Apart from his close friend Warne, cricket legends such as Sir Vivian Richards, former Australian captain Ian Chappell, Ian Botham, Rahul Dravid, Kevin Pietersen and Tony Greig were among those who paid glowing tributes to the champion batsman.
"Congrats to Sachin on reaching his 100th international 100- just awesome buddy Please press no retirement Q'S and let Sachin enjoy the moment," Warne tweeted after Tendulkar reached the milestone against Bangladesh in an Asia Cup match in Mirpur, adds the report.
According to a report in the Indian Express, Sachin Tendulkar ushered in his first day after completing a century of centuries, by sipping wine with his teammates. “After opening a bottle of champagne, he cut a cake in his hotel room, one littered with balloons. He also caught up on some sleep. Then, well into the day following his landmark 114 against Bangladesh, Tendulkar claimed that the relief of reaching the much-anticipated landmark had meant he could finally gift himself a night of sound sleep,” adds the report.
“I have to admit I was relieved. This is now out of the way and I can start a new chapter,” said Tendulkar, before revealing just how hard the lack of achieving the milestone on an earlier day was. “It was possibly the toughest phase of my life. There was so much hype and attention about the 100th hundred. I thought I possibly batted the best in my life, got close in a couple of games but I couldn’t achieve it. There are no specific reasons for that. At times I was luckless. Sometimes you need to have luck on your side to cross the final hurdle,” he added in a candid interaction with the Indian media on Saturday.
Meanwhile, Tendulkar dedicated his ton to elder brother Ajit. “He has guided me throughout and this is something I want to dedicate to him. Whenever I went in to bat, I knew he was always there,” he said, according to a report in Hindustan Times.
After scoring the ton of tons Sachin Tendulkar will now be free, both in mind and body, for the most-awaited clash with Pakistan, writes Dilip Vengsarkar in his column in The Times Of India. “India, like in the past 23 years, will once again need the firepower of Tendulkar to tackle the guiles of Pakistan bowlers and keep alive their hopes. Unfortunately, the loss to Bangladesh is going to haunt them, for losing to a less-fancied team puts the team on the backfoot straightaway,” write Vengsarkar, adding that if one goes by history, it’s always better to bat first against Pakistan and put them under pressure while chasing.
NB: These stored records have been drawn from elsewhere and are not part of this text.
(** X16: for string answers and labels the rows are, question by question,
    the number from 1 on, the lowercased answer and label, whether they
    match, and the text and difficulty of the held question. *)
Theorem scored_rows (s : session) (kvs : list (string * json))
    (ss labels : list string) (qs : list question_obj) (db : database) :
  is_logged_in s = true ->
  current_questions s = Some qs -> qs <> [] ->
  Py.lookup "answers" kvs = Some (JArr (map JStr ss)) ->
  map correct qs = map JStr labels ->
  List.length ss = List.length qs ->
  exists score result0 topic0 rows saved st,
    api_submit_game (JObj kvs) (s, db)
    = (Ok (Scored score 10 result0 topic0 rows saved, 200), st) /\
    map Detail.question_number rows = seq 1 (List.length qs) /\
    map Detail.user_answer rows = map PyStr.lower ss /\
    map Detail.correct_answer rows = map PyStr.lower labels /\
    map Detail.is_correct rows
    = map (fun p => matches (fst p) (snd p)) (combine ss labels) /\
    map Detail.question rows = map question qs /\
    map Detail.difficulty rows = map difficulty qs.
Proof.
  intros Hlog Hcur Hne Hans Hlabels Hlen.
  do 6 eexists. split.
  - apply (api_submit_game_typed s kvs ss labels qs db); assumption.
  - assert (Hl : List.length labels = List.length qs).
    { apply (f_equal (@List.length json)) in Hlabels.
      now rewrite !length_map in Hlabels. }
    destruct (rows_from_numbers qs 0 ss labels Hlen Hl)
      as [H1 [H2 [H3 [H4 H5]]]].
    repeat split; auto.
    clear -Hlen Hl. generalize 0 as i. revert ss labels Hlen Hl.
    induction qs as [| q qs IH]; intros ss labels Hs Hl i.
    + destruct ss; [| discriminate Hs]. reflexivity.
    + destruct ss as [| a ss]; [discriminate Hs |].
      destruct labels as [| l labels]; [discriminate Hl |].
      injection Hs as Hs. injection Hl as Hl.
      cbn [rows_from map combine row_of Detail.is_correct fst snd].
      f_equal. now apply IH.
Qed.

(** X17: the topic that is returned and sent to the database is the topic
    of the request when it has a truthy one, whatever the quiz was generated
    for, and otherwise the topic of the session, or "Unknown Topic" when the
    session has none; the session is left without [current_questions] and
    without [current_topic]. *)
Theorem submit_records_topic (s : session) (kvs : list (string * json))
    (ss labels : list string) (qs : list question_obj) (db : database) :
  is_logged_in s = true ->
  current_questions s = Some qs -> qs <> [] ->
  Py.lookup "answers" kvs = Some (JArr (map JStr ss)) ->
  map correct qs = map JStr labels ->
  List.length ss = List.length qs ->
  exists score result0 rows,
    api_submit_game (JObj kvs) (s, db)
    = (Ok (Scored score 10 result0 (recorded_topic kvs s) rows
                  (Saved.success
                     (fst (create_game_history
                             (user_id s) (recorded_topic kvs s) score result0
                             db))),
           200),
       ({| user_id := user_id s; current_topic := None;
           current_questions := None |},
        snd (create_game_history
               (user_id s) (recorded_topic kvs s) score result0 db))) /\
    (forall v, Py.lookup "topic" kvs = Some v -> Py.truthy v = true ->
               recorded_topic kvs s = v) /\
    (Py.lookup "topic" kvs = None ->
     forall t, current_topic s = Some t -> recorded_topic kvs s = JStr t) /\
    (Py.lookup "topic" kvs = None -> current_topic s = None ->
     recorded_topic kvs s = JStr "Unknown Topic").
Proof.
  intros Hlog Hcur Hne Hans Hlabels Hlen.
  do 3 eexists. split.
  - apply (api_submit_game_typed s kvs ss labels qs db); assumption.
  - unfold recorded_topic, session_topic. repeat split.
    + intros v -> ->. reflexivity.
    + intros -> t ->. reflexivity.
    + intros -> ->. reflexivity.
Qed.
(** Modelled from the spec: [helpers.ActiveValidatorIndices] is not among
    the sources.  The indices of the validators of the state that are active
    in the epoch, in increasing order. *)
Definition ActiveValidatorIndices (st : pb.BeaconState) (epoch : Z) : list Z :=
  activeFrom 0 (pb.Validators st) epoch.

End WithExternals.

End helpers.

Module blocks.

(** Modelled from the spec: [NewGenesisBlock] is not among the sources.
    The genesis block has [slot = 0], [parent_root = 0] and the given
    state root. *)
Definition NewGenesisBlock (stateRoot : string) : ethpb.BeaconBlock :=
  {| ethpb.Slot := 0;
     ethpb.ParentRoot := ToBytes32 EmptyString;
     ethpb.StateRoot := stateRoot |}.

End blocks.

(** ** Package forkchoice *)

Module forkchoice.

(** The checkpoints are pointers in the source.  [justifiedCheckpt] is only
    ever reassigned and [finalizedCheckpt] points to the object allocated
    by [GenesisStore], which no other field refers to, so both are kept by
    value.  All functions but [GenesisStore] run after it has set them. *)
Record Store : Type := {
  db : kv.Store;
  justifiedCheckpt : ethpb.Checkpoint;
  finalizedCheckpt : ethpb.Checkpoint;
  checkptBlkRoot : gmap string string;
}.

Definition setDb (d : kv.Store) (s : Store) : Store :=
  {| db := d; justifiedCheckpt := justifiedCheckpt s;
     finalizedCheckpt := finalizedCheckpt s; checkptBlkRoot := checkptBlkRoot s |}.

Definition setJustifiedCheckpt (c : ethpb.Checkpoint) (s : Store) : Store :=
  {| db := db s; justifiedCheckpt := c;
     finalizedCheckpt := finalizedCheckpt s; checkptBlkRoot := checkptBlkRoot s |}.

(** [s.finalizedCheckpt.Epoch = epoch]: an assignment to one field of the
    object [finalizedCheckpt] points to. *)
Definition setFinalizedEpoch (epoch : Z) (s : Store) : Store :=
  {| db := db s; justifiedCheckpt := justifiedCheckpt s;
     finalizedCheckpt :=
       {| ethpb.Epoch := epoch; ethpb.Root := ethpb.Root (finalizedCheckpt s) |};
     checkptBlkRoot := checkptBlkRoot s |}.
(** Lines 116-119. *)
Definition cell_116 : prog unit :=
  let+ _ := setitem (Name "matplotlib.rcParams") "figure.figsize"
                    (Tuple [Int 14; Int 8]) in
  setitem (Name "matplotlib.rcParams") "font.size" 14.

(** Lines 130-137. *)
Definition cell_130 : prog unit :=
  let+ rows := map_each (seqZ 2 9)
                 (fun i => let+ '(h, c) := stiffness_cond 1 (2 ^ i) in
                           Ret (Tuple [h; c])) in
  let+ arr := app "numpy.array" [| Tuple rows |] in
  let h := Item (Attr arr "T") 0 in
  let cond := Item (Attr arr "T") 1 in
  let+ _ := app "matplotlib.pyplot.loglog" [| h; cond; kw "label" "$\kappa$" |] in
  let+ _ := app "matplotlib.pyplot.loglog"
              [| h; app "**" [| h; Int (-2) |]; kw "label" "$h^{-2}$" |] in
  let+ _ := app "matplotlib.pyplot.legend" [| kw "loc" "best" |] in
  Ret tt.

(** Lines 155-181.  The defaults [Constant(1)] are built when the cell that
    defines the function runs. *)
Definition poisson (dim n : Z) (sigma epsilon : term) : prog (term * term * term) :=
  let+ mesh := HyperCubeMesh dim n in
  let+ V := app "dolfin.FunctionSpace" [| mesh; "CG"; 1 |] in
  let+ u := app "dolfin.TrialFunction" [| V |] in
  let+ v := app "dolfin.TestFunction" [| V |] in
  let+ bc := app "dolfin.DirichletBC" [| V; Constant 0; "near(x[0], 0)" |] in
  let+ boundaries := app "dolfin.FacetFunction" [| "size_t"; mesh; 1 |] in
  let+ _ := meth (app "dolfin.CompiledSubDomain" [| "near(x[0], 0)" |]) "mark"
                 [| boundaries; 0 |] in
  let+ dsN := app "dolfin.Measure"
                [| "ds"; kw "domain" mesh; kw "subdomain_data" boundaries;
                   kw "subdomain_id" 1 |] in
  let+ a := (inner (grad u) (grad v) * dx + inner (sigma * u) v * dx
             + inner (epsilon * u) v * dsN)%py in
  let+ L := (inner (Constant 0) v * dx)%py in
  let+ Ab := app "dolfin.assemble_system" [| a; L; bc |] in
  Ret (Item Ab 0, Item Ab 1, V).

Definition one : term := Res "dolfin.Constant" [Int 1].

Definition cell_155 : prog unit :=
  let+ _ := Constant 1 in let+ _ := Constant 1 in Ret tt.

(** Lines 209-221. *)
Definition riesz_H1 (V : term) : E :=
  let+ u := app "dolfin.TrialFunction" [| V |] in
  let+ v := app "dolfin.TestFunction" [| V |] in
  let+ bc := app "dolfin.DirichletBC" [| V; Constant 0; "near(x[0], 0)" |] in
  let+ a := (inner (grad u) (grad v) * dx + inner u v * dx)%py in
  let+ L := (inner (Constant 0) v * dx)%py in
  let+ Ab := app "dolfin.assemble_system" [| a; L; bc |] in
  app "block.algebraic.petsc.AMG" [| Item Ab 0 |].

Definition cell_209 : prog unit := Ret tt.

(** Lines 232-242. *)
Definition riesz_H10 (V : term) : E :=
  let+ u := app "dolfin.TrialFunction" [| V |] in
  let+ v := app "dolfin.TestFunction" [| V |] in
  let+ bc := app "dolfin.DirichletBC" [| V; Constant 0; "near(x[0], 0)" |] in
  let+ a := (inner (grad u) (grad v) * dx)%py in
  let+ L := (inner (Constant 0) v * dx)%py in
  let+ Ab := app "dolfin.assemble_system" [| a; L; bc |] in
  app "block.algebraic.petsc.AMG" [| Item Ab 0 |].

Definition cell_232 : prog unit := Ret tt.

(** Lines 260-280. *)
Definition cell_260 : prog unit :=
  for_each [8; 16; 32; 64; 128; 256; 512] (fun n : Z =>
    let+ '(A, b, V) := poisson 2 n one one in
    let+ B := riesz_H10 V in
    let+ uh := app "dolfin.Function" [| V |] in
    let+ x := meth uh "vector" [| |] in
    let+ _ := meth x "set_local"
                [| app "numpy.random.rand" [| meth x "local_size" [| |] |] |] in
    let rho := 0.5%float in
    let+ Ainv := app "block.iterative.Richardson"
                   [| kw "A" A; kw "precond" (rho * B)%py; kw "initial_guess" x;
                      kw "tolerance" 1e-4%float |] in
    let+ _ := setitem x Slice (Ainv * b)%py in
    let+ niters := (app "len" [| attr Ainv "residuals" |] - 1)%py in
    print [| "n = %d, dofs = %d, niters = %d"; n; meth A "size" [| 0 |]; niters |]).

(** Lines 308-326. *)
Definition Diag (A : term) : E :=
  let+ dvec := meth (meth (app "dolfin.as_backend_type" [| A |]) "mat" [| |])
                    "getDiagonal" [| |] in
  let+ diagAinv := meth (app "petsc4py.PETSc.Mat" [| |]) "createAIJ"
                        [| attr dvec "size"; kw "nnz" 1 |] in
  let+ _ := meth diagAinv "setDiagonal" [| dvec |] in
  app "dolfin.PETScMatrix" [| diagAinv |].

Definition InvDiag (A : term) : E :=
  let+ dvec := meth (meth (app "dolfin.as_backend_type" [| A |]) "mat" [| |])
                    "getDiagonal" [| |] in
  let+ _ := meth dvec "reciprocal" [| |] in
  let+ diagAinv := meth (app "petsc4py.PETSc.Mat" [| |]) "createAIJ"
                        [| attr dvec "size"; kw "nnz" 1 |] in
  let+ _ := meth diagAinv "setDiagonal" [| dvec |] in
  app "dolfin.PETScMatrix" [| diagAinv |].

Definition cell_308 : prog unit := Ret tt.

(** Lines 338-352. *)
Definition cell_338 : prog unit :=
  for_each [8; 16; 32; 64; 128; 256; 512] (fun n : Z =>
    let+ '(A, b, V) := poisson 1 n one one in
    let+ B := InvDiag A in
    let+ uh := app "dolfin.Function" [| V |] in
    let+ x := meth uh "vector" [| |] in
    let+ _ := meth x "set_local"
                [| app "numpy.random.rand" [| meth x "local_size" [| |] |] |] in
    let+ Ainv := app "block.iterative.Richardson"
                   [| kw "A" A; kw "precond" ((2 / 3)%float * B)%py;
                      kw "initial_guess" x; kw "tolerance" 1e-4%float |] in
    let+ _ := setitem x Slice (Ainv * b)%py in
    let+ niters := (app "len" [| attr Ainv "residuals" |] - 1)%py in
    print [| "n = %d, dofs = %d, niters = %d"; n; meth A "size" [| 0 |]; niters |]).

(** Lines 371-386. *)
Definition projection (dim n : Z) : prog (term * term * term) :=
  let+ mesh := HyperCubeMesh dim n in
  let+ V := app "dolfin.FunctionSpace" [| mesh; "CG"; 1 |] in
  let+ u := app "dolfin.TrialFunction" [| V |] in
  let+ v := app "dolfin.TestFunction" [| V |] in
  let+ a := (inner u v * dx)%py in
  let+ L := (inner (Constant 1) v * dx)%py in
  let+ Ab := app "dolfin.assemble_system" [| a; L |] in
  Ret (Item Ab 0, Item Ab 1, V).

Definition cell_371 : prog unit := Ret tt.

(** Lines 397-418.  [dim] is 3, so [dim < 3 or ...] goes on to test
    [V.dim() < 5000]. *)
Definition cell_397 : prog unit :=
  for_each [2; 4; 8; 16; 32] (fun n : Z =>
    let+ '(M, b, V) := projection 3 n in
    let+ B := InvDiag M in
    let+ _ := if_ (app "<" [| meth V "dim" [| |]; 5000 |])
                (let+ Binv := Diag M in
                 let+ mm := getitem
                              (app "numpy.sort"
                                 [| app "scipy.linalg.eigvalsh"
                                      [| meth M "array" [| |];
                                         meth Binv "array" [| |] |] |])
                              (Tuple [Int 0; Int (-1)]) in
                 let lmin := Item mm 0 in
                 let lmax := Item mm 1 in
                 print [| "lmin = %g, lmax = %g, cond = %g"; lmin; lmax;
                          (lmax / lmin)%py |])
                (Ret tt) in
    let+ uh := app "dolfin.Function" [| V |] in
    let+ x := meth uh "vector" [| |] in
    let+ Ainv := app "block.iterative.Richardson"
                   [| kw "A" M; kw "precond" ((2 / 3)%float * B)%py;
                      kw "initial_guess" x; kw "tolerance" 1e-4%float;
                      kw "maxiter" 10000 |] in
    let+ _ := setitem x Slice (Ainv * b)%py in
    let+ niters := (app "len" [| attr Ainv "residuals" |] - 1)%py in
    let tab := String (ascii_of_nat 9) EmptyString in
    print [| (app "<" [| meth V "dim" [| |]; 5000 |] * tab)%py;
             "n = %d, dofs = %d, niters = %d"; n; meth M "size" [| 0 |]; niters |]).

(** Lines 436-453.  [remaining] is [maxiter - iter]: the test
    [iter < maxiter] is that of [remaining] against zero. *)
Fixpoint sd_loop (remaining : nat) (A x b B r error : term) (tolerance : float)
    (iter : Z) : prog Z :=
  let+ above := app ">" [| error; tolerance |] in
  Branch above
    match remaining with
    | O => Ret iter
    | S remaining' =>
        let+ p := (B * r)%py in
        let+ Ap := (A * p)%py in
        let+ rho := (meth r "inner" [| p |] / meth Ap "inner" [| p |])%py in
        let+ x := iadd x (rho * p)%py in
        let+ r := (b - A * x)%py in
        let+ error := app "dolfin.sqrt" [| meth r "inner" [| r |] |] in
        sd_loop remaining' A x b B r error tolerance (iter + 1)
    end
    (Ret iter).

Definition steepest_descent (A x b B : term) (tolerance : float) (maxiter : Z)
    : prog Z :=
  let+ r := (b - A * x)%py in
  let+ error := app "dolfin.sqrt" [| meth r "inner" [| r |] |] in
  sd_loop (Z.to_nat maxiter) A x b B r error tolerance 0.

Definition cell_436 : prog unit := Ret tt.
(** X5. Every statement of a search has a threshold above 0 and at most
    0.7, and the thresholds of the statements go strictly down: no
    statement is sent with the threshold 0.0, and none twice with the same
    threshold. *)
Theorem get_similarity_thresholds (con : Connection) (fp : Fp)
    (mol_field table query : string) (limit : option Z) :
  let log := calls (get_similarity con fp mol_field table query limit) in
  Forall (fun c => ltb zero (call_threshold c) = true /\
                   leb (call_threshold c) lit_0_7 = true) log /\
  forall i j ci cj,
    (i < j)%nat ->
    nth_error log i = Some ci ->
    nth_error log j = Some cj ->
    ltb (call_threshold cj) (call_threshold ci) = true.
Proof.
  cbv zeta.
  destruct (get_similarity_calls con fp mol_field table query limit)
    as (k & -> & _).
  set (call := mkCall (mkSql fp mol_field table limit) query).
  assert (Hnth : forall i c,
             nth_error (map call (firstn k thresholds)) i = Some c ->
             exists t, nth_error thresholds i = Some t /\ c = call t).
  { intros i c H. rewrite nth_error_map, nth_error_firstn in H.
    destruct (i <? k)%nat; [|discriminate].
    destruct (nth_error thresholds i) as [t|]; [|discriminate].
    injection H as <-. exists t. split; reflexivity. }
  split.
  - apply Forall_forall. intros c Hc.
    destruct (In_nth_error _ _ Hc) as [i Hi].
    destruct (Hnth i c Hi) as (t & Ht & ->).
    pose proof thresholds_positive as Hp. rewrite Forall_forall in Hp.
    apply Hp. eapply nth_error_In. eassumption.
  - intros i j ci cj Hij Hi Hj.
    destruct (Hnth i ci Hi) as (ti & Hti & ->).
    destruct (Hnth j cj Hj) as (tj & Htj & ->).
    simpl. eapply thresholds_strictly_decreasing; eassumption.
Qed.
(** * Meili photo importer

    A shallow embedding of [photo_importer.py] and the properties of its
    import pipeline: classification by extension, planning of the
    destination directory and file names, the serial counter, the reject
    paths, dry-run and the [--get-serial] short circuit.

    Modelling conventions.
    - Python [str] values are Rocq [string]s read as ASCII text: on them
      [str.lower] maps [A-Z] to [a-z], the regular-expression class [\d] is
      [0-9] and [\s] is the ASCII white space of [str.isspace].
    - Python [int] is [Z].
    - The filesystem is a finite map from path strings to nodes; two paths
      denote the same node exactly when they are the same string. A new
      entry can only be made in a directory: [os.mkdir] and [os.rename]
      look at the parent of the path they write, and fail when it is missing
      or is a regular file.
    - [strftime] is that of CPython on glibc: [%Y] prints the year as a
      plain decimal number, without leading zeros.
    - Module-level globals ([serial], [reject_count], [allpics]) and the
      outside world (filesystem, pickle file, console, the programs that
      can be started and the processes spawned) are fields of one state
      record threaded through a state-and-exception monad. *)

From Stdlib Require Import ZArith String Ascii DecimalString DecimalPos DecimalZ Lia.
From stdpp Require Import gmap strings list fin_maps.

Local Open Scope Z_scope.

(** ** Python strings *)

Module PyStr.

(** [c.lower()] for one ASCII character. *)
Definition lower_ascii (c : ascii) : ascii :=
  let n := nat_of_ascii c in
  if ((65 <=? n) && (n <=? 90))%nat then ascii_of_nat (n + 32) else c.

(** [s.lower()] *)
Fixpoint lower (s : string) : string :=
  match s with
  | EmptyString => EmptyString
  | String c s' => String (lower_ascii c) (lower s')
  end.
(** The fill loop, from a state whose [last_fps] is [to_int x] and whose
    first [length acc] entries are filled, keeps the run heads after [x]. *)
Lemma fill_table_spec (rs : list ect_ap_thermal_range) (x : Z)
    (acc : list isp_fps_table) (k : nat) :
  0 <= x < UINT_MOD ->
  Forall (fun r => 0 <= max_frequency r < UINT_MOD) rs ->
  (length rs <= k)%nat ->
  let kept := run_heads_from (Some x) (map max_frequency rs) in
  fill_table (to_int x) (Z.of_nat (length acc)) (acc ++ replicate k zero_entry) rs =
  (Z.of_nat (length acc + length kept),
   acc ++ entries_from (Z.of_nat (length acc)) kept ++ replicate (k - length kept) zero_entry).
Proof.
  revert x acc k; induction rs as [|r rs IH]; intros x acc k Hx Hrs Hk kept.
  - subst kept; simpl. rewrite Nat.add_0_r, Nat.sub_0_r. reflexivity.
  - inversion Hrs as [|? ? Hr Hrs']; subst. simpl in Hk.
    subst kept; simpl. rewrite (to_uint_to_int x Hx).
    destruct (x =? max_frequency r) eqn:Hxr.
    + apply Z.eqb_eq in Hxr. rewrite Hxr, bool_decide_true by reflexivity.
      rewrite <- Hxr. apply IH; [exact Hx | exact Hrs' | lia].
    + apply Z.eqb_neq in Hxr. rewrite bool_decide_false by congruence.
      destruct k as [|k]; [lia|].
      rewrite Nat2Z.id, replicate_S.
      rewrite insert_app_r_alt by lia. rewrite Nat.sub_diag. simpl.
      unfold to_uint at 1 2. rewrite (Z.mod_small (max_frequency r)) by lia.
      replace (acc ++ _ :: replicate k zero_entry)
        with ((acc ++ [mk_isp_fps_table 0 (Z.of_nat (length acc)) (max_frequency r)])
              ++ replicate k zero_entry) by (rewrite <- app_assoc; reflexivity).
      replace (Z.of_nat (length acc) + 1)
        with (Z.of_nat (length (acc ++ [mk_isp_fps_table 0 (Z.of_nat (length acc)) (max_frequency r)])))
        by (rewrite length_app; simpl; lia).
      rewrite IH by (assumption || lia).
      rewrite length_app; simpl.
      rewrite <- app_assoc. simpl.
      f_equal. f_equal. lia.
Qed.

(** [isp_cooling_table_init] when the block, the "ISP" function and the
    memory are there: the fill loop starts from [last_fps = -1], the [int]
    whose bits are those of the [unsigned int] 4294967295. *)
Lemma table_init_ok (block : ect_thermal_block) (function : ect_ap_thermal_function) :
  ect_ap_thermal_get_function block "ISP" = Some function ->
  Forall (fun r => 0 <= max_frequency r < UINT_MOD) (range_list function) ->
  let kept := run_heads_from (Some 4294967295) (map max_frequency (range_list function)) in
  isp_cooling_table_init (Some block) true =
  Init_ok (entries_from 0 kept ++ end_entry :: replicate (num_of_range function - length kept) zero_entry).
Proof.
  intros Hf Hrs kept. unfold isp_cooling_table_init. rewrite Hf. simpl negb. cbv iota.
  pose proof (fill_table_spec (range_list function) 4294967295 [] (S (num_of_range function)))
    as Hfill.
  change (to_int 4294967295) with (-1) in Hfill.
  change (Z.of_nat (length [])) with 0 in Hfill. rewrite app_nil_l in Hfill.
  cbv zeta in Hfill.
  rewrite Hfill by (unfold UINT_MOD; lia || assumption || (unfold num_of_range; lia)).
  fold kept.
  pose proof (run_heads_from_length (Some 4294967295) (map max_frequency (range_list function)))
    as Hlen.
  rewrite length_map in Hlen. fold kept in Hlen. unfold num_of_range in *.
  simpl. rewrite Nat2Z.id.
  rewrite lookup_app_r by (rewrite length_entries_from; lia).
  rewrite length_entries_from, Nat.sub_diag.
  replace (S (length (range_list function)) - length kept)%nat
    with (S (length (range_list function) - length kept)) by lia.
  simpl. rewrite insert_app_r_alt by (rewrite length_entries_from; lia).
  rewrite length_entries_from, Nat.sub_diag. reflexivity.
Qed.

(** ** Claims *)

(** C1 (code bug). The round trip [fpsToLevel (levelToFps L) = L] fails on
    the ascending table [10, 20, 30]: GET_FPS returns the fps at scan
    position [L], while GET_LEVEL turns scan position [i] into
    [max_level - i] on an ascending table, so level 0 maps to 10 and 10
    maps back to level 2. *)
Theorem roundtrip_fails_on_ascending_table :
  let t := Some (table_of [(10, 0); (20, 1); (30, 2)]) in
  getMaxLevel t = Ok 2 /\ levelToFps t 0 = Ok 10 /\ fpsToLevel t 10 = Ok 2.
Proof. vm_compute. repeat split. Qed.

(** C2 (amended). [isp_set_cur_state] with the current level returns 0,
    leaves the device as it is and sends nothing; with any other
    [unsigned long] level it returns 0, stores the level truncated to
    [unsigned int] and sends exactly one [ISP_THROTTLING] notification
    carrying the full level; no level is refused. For a level below 2^32
    the stored state is the level itself. *)
Theorem isp_set_cur_state_spec (d : isp_cooling_device) (new_level : Z) :
  (isp_state d = new_level -> isp_set_cur_state d new_level = (0, d, [])) /\
  (isp_state d <> new_level ->
   isp_set_cur_state d new_level =
   (0, {| id := id d; isp_state := new_level mod 2 ^ 32; isp_val := isp_val d |},
    [(ISP_THROTTLING, new_level)])) /\
  (0 <= new_level < 2 ^ 32 -> isp_state d <> new_level ->
   isp_state (snd (fst (isp_set_cur_state d new_level))) = new_level).
Proof.
  unfold isp_set_cur_state, isp_apply_cooling. split; [|split].
  - intros ->. rewrite Z.eqb_refl. reflexivity.
  - intros Hne. apply Z.eqb_neq in Hne. rewrite Hne. reflexivity.
  - intros Hr Hne. apply Z.eqb_neq in Hne. rewrite Hne. simpl.
    unfold to_uint, UINT_MOD. apply Z.mod_small. exact Hr.
Qed.

Lemma isp_set_cur_state_spec_witness :
  isp_set_cur_state (mk_isp_cooling_device 0 0 0) 2 =
  (0, mk_isp_cooling_device 0 2 0, [(ISP_THROTTLING, 2)]) /\
  isp_state (snd (fst (isp_set_cur_state (mk_isp_cooling_device 0 0 0) 2))) = 2.
Proof.
  split.
  - apply (proj1 (proj2 (isp_set_cur_state_spec (mk_isp_cooling_device 0 0 0) 2))).
    simpl. lia.
  - apply (proj2 (proj2 (isp_set_cur_state_spec (mk_isp_cooling_device 0 0 0) 2))).
    + lia.
    + simpl. lia.
Defined.

(** C2 (counterexample). From state 0, setting the level 2^32 (an
    [unsigned long] different from the current level) leaves the stored
    state at 0, not at 2^32, while a notification carrying 2^32 is sent. *)
Lemma isp_set_cur_state_truncates :
  let d := mk_isp_cooling_device 0 0 0 in
  isp_state d <> 2 ^ 32 /\
  isp_state (snd (fst (isp_set_cur_state d (2 ^ 32)))) = 0 /\
  snd (isp_set_cur_state d (2 ^ 32)) = [(ISP_THROTTLING, 2 ^ 32)].
Proof. vm_compute. split; [discriminate | split; reflexivity]. Qed.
Meanwhile Indian batting is still a force to reckon with but the bowlers are dragging the team down, says a report in TOI. “The bowling is very weak. Forget home condition where life is tough for pacers, our bowling was exposed even in England and Australia,” former cricketer Ajay Jadeja said. He added that it doesn’t matter much whether you play four bowlers with an allrounder or five bowlers. The fundamental problem is lack of variety.
Another former cricketer, Chetan Chauhan, said: “They bowled half volleys and full tosses (against Bangladesh). Wicket-to-wicket is the way out on these surfaces.”
However, Kapil Dev sees the problem elsewhere. “The board needs to address this problem. Just by hiring a foreign coach, you can’t fix the problem. To improve the bowling standard, we need to plan well,” Kapil added.